Bonjour à tous en ce dimanche de Juin 2005.
Je
fais retour à mes 20 années de profession d'enseignement du piano, et je ne
peux ici que rendre tout d'abord hommage à Lise Jacob, femme du prix nobel
Francois Jacob, qui me donna la chance insensée de me lancer dans la musique
de manière professionnelle et de prendre le risque de quitter mes études de
lettres au niveau de l'agrégation.
En
ce jour pour lequel Nietzche avait prophétisé à la fin du 19ème "

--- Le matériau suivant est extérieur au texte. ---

(* ===== verification/RuntimeStrings.v ===== *)
(** The string scan of the runtime enrichment ([collect_string_groups] of
    [src/src/runtime_enrich_core.cpp]): the merge of the pointer ranges, the pointer words
    of a buffer, the scan for candidates from left to right, and the groups. *)
From stdpp Require Import base numbers list strings option sets.
From Stdlib Require Import ZArith Init.Byte Sorting.Sorted Lia.
From S2P Require Import Prelude OrderedMap Loops Text RuntimeText RuntimeCandidates RuntimeWrites.

(** ** Groups *)

Record StringKey : Type := {
  sk_addr : Z;
  sk_scope : DataScope;
  sk_encoding : RuntimeEncoding;
  sk_layout : StringLayout;
  sk_raw : bytes
}.

Definition string_key_tuple (k : StringKey) : Z * (Z * (Z * (Z * bytes))) :=
  (scope_value (sk_scope k), (sk_addr k, (encoding_value (sk_encoding k),
   (layout_value (sk_layout k), sk_raw k)))).

Definition string_key_lt (a b : StringKey) : bool :=
  pair_lt Z.ltb (pair_lt Z.ltb (pair_lt Z.ltb (pair_lt Z.ltb bytes_lt)))
    (string_key_tuple a) (string_key_tuple b).

Record StringGroup : Type := {
  sg_key : StringKey;
  sg_codepoints : list Z;
  sg_runs : list RunKey
}.

Definition string_corroborated (group : StringGroup) : bool := 2 <=? zlen (sg_runs group).

Record StringCollection : Type := {
  sc_groups : omap StringKey StringGroup;
  sc_observations : Z
}.

Definition empty_collection : StringCollection := {| sc_groups := []; sc_observations := 0 |}.

(** ** Pointer words *)

Definition range_lt : Z * Z -> Z * Z -> bool := pair_lt Z.ltb Z.ltb.

(** The body of the merge: empty ranges are skipped, one that touches the last merged
    range extends it. *)
Definition merge_range (mapped : list (Z * Z)) (range : Z * Z) : list (Z * Z) :=
  if range.2 <=? range.1 then mapped
  else
    match last mapped with
    | Some back =>
        if range.1 <=? back.2 then removelast mapped ++ [(back.1, Z.max back.2 range.2)]
        else mapped ++ [range]
    | None => mapped ++ [range]
    end.

Definition merge_ranges (ranges : list (Z * Z)) : list (Z * Z) :=
  foldl merge_range [] (std_sort range_lt ranges).

(** [std::upper_bound], and the range before it. *)
Definition is_pointer (mapped : list (Z * Z)) (value : Z) : bool :=
  if value =? 0 then false
  else
    match last (lower_bound (fun range => negb (value <? range.1)) mapped).1 with
    | Some range => value <? range.2
    | None => false
    end.

Definition word_at (big_endian : bool) (bs : bytes) (width off : Z) : Z :=
  foldl (fun value i =>
           Z.lor (Z.shiftl value 8)
                 (b2z (byte_at bs (off + if big_endian then i else width - i - 1))))
        0 (seqZ 0 width).

(** The loop over the aligned words; every turn advances by the width. *)
Fixpoint pointer_offsets_loop (fuel : nat) (big_endian : bool) (mapped : list (Z * Z))
    (bs : bytes) (width off : Z) (pointer_offsets : list Z) : list Z :=
  match fuel with
  | O => pointer_offsets
  | S fuel' =>
      if (off <? zlen bs) && (width <=? zlen bs - off) then
        pointer_offsets_loop fuel' big_endian mapped bs width (off + width)
          (if is_pointer mapped (word_at big_endian bs width off)
           then pointer_offsets ++ [off] else pointer_offsets)
      else pointer_offsets
  end.

Definition pointer_offsets (options : StringScanOptions) (mapped : list (Z * Z))
    (observation : MemoryBytes) : list Z :=
  let width := pointer_width options in
  match mapped with
  | [] => []
  | _ =>
      if (width =? 4) || (width =? 8) then
        let first := (width - mb_addr observation mod width) mod width in
        pointer_offsets_loop (S (length (mb_bytes observation))) (image_big_endian options)
          mapped (mb_bytes observation) width first []
      else []
  end.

l'absence de valeurs reconnues et de reliances, la perte du sentiment et de la
conscience globale , du caractère global de l'existence humaine, la
disparition de l'unité entre la vie intérieure, le comportement et les actes
de l'être humain, unité broyée par la multiplicité et la complexité des
évènements extérieurs."
Ces
propos se reflètent en effet dans le désengagement de notre époque, tant
sur le plan politique que sur le plan artistique: l'art se déclare souvent
terminé depuis les années 1970: "sur le plan des idées, tout a déjà
été pensé, toutes les découvertes sont faites: en un sens , en art , tout
est fini" J Cage.
Cela
dit, pourquoi ne pas prendre quelque recul au milieu du vacarme ambiant de la
violence omniprésente, de l'angoisse contemporaine dont nous sommes
continuellement abreuvés, si ce n'est par notre réel, au moins par les médias.
Notamment
avec la musique……………
Bien
sûr, ce n'est pas du tout facile de demeurer "libre penseur et libre
acteur" au milieu de tout ce fatras chaotique que diffuse avec excitation
nos médias.
Mais
peut-être qu'on peut voir réapparaitre au milieu des trajectoires; tel un
"vaisseau fantôme" des
moments amples et naturels, ressourceurs de vie, d'énergie et d'amour. Pour
moi, tel est ce moment de fête de mes 20 ans d'enseignement concrétisée par
l'audition de mes élèves pour cette fin d'année scolaire.
Ce
moment où j'en suis sûre sera senti grâce à mes élèves l'unité de la
musique et de l'être humain où l'on sent davantage l'être que l'avoir, la
vie créatrice que la mort, l'évolution que la décadence, le courage et la
volonté bien plus que le renoncement. C'est enfin un moment où doute et
indifférence s'écrasent derrière enthousiasme et foi.
J'espère
que ce sera un moment pour que se perpétue tous ceux qui ont vocation
d'initier en s'initiant, d'éduquer en s'éduquant, de révéler en se révélant.
L'éducation
bien comprise n'est pas seulement une préparation à la vie ou à l'art et à
la culture: elle est en elle même une manifestation permanente et harmonieuse
de la vie.
Ce
sont mes fibres pédagogiques et maternelles qui m'ont amené sur scène qui
m'ont amené sur scène: les élèves m'ont formé et continuent de le faire,
mon fils- ici présent- en naissant a lancé le déclic : je tenais aussi à
lui en rendre hommage.
Mes
élèves m'ont aidé à monter sur scène; j'espère que je les amènerai à
se révéler et à se réaliser.
Pour
moi, ce travail est toujours aussi passionnant: un morceau travaillé pour la
100ème fois reste pour moi une expérience nouvelle, parce que je m'adresse
à quelqu'un qui la découvre et donc "recrée" l'œuvre. Je me
trouve face à ses demandes, ses interrogations et je refais le chemin avec
lui.
Une
seule nécessité pour le prof et l'élève: désir et "patience":
le musicien est aussi un artisan consciencieux. Chaque jour, il faut apporter
quelque chose de nouveau, polir et repolir son ouvrage avec patience et
passion, avec sérénité. On ne parle pas assez de la patience et trop du
"don": ou alors le don pour moi n'est pas qu'on soit "programmé"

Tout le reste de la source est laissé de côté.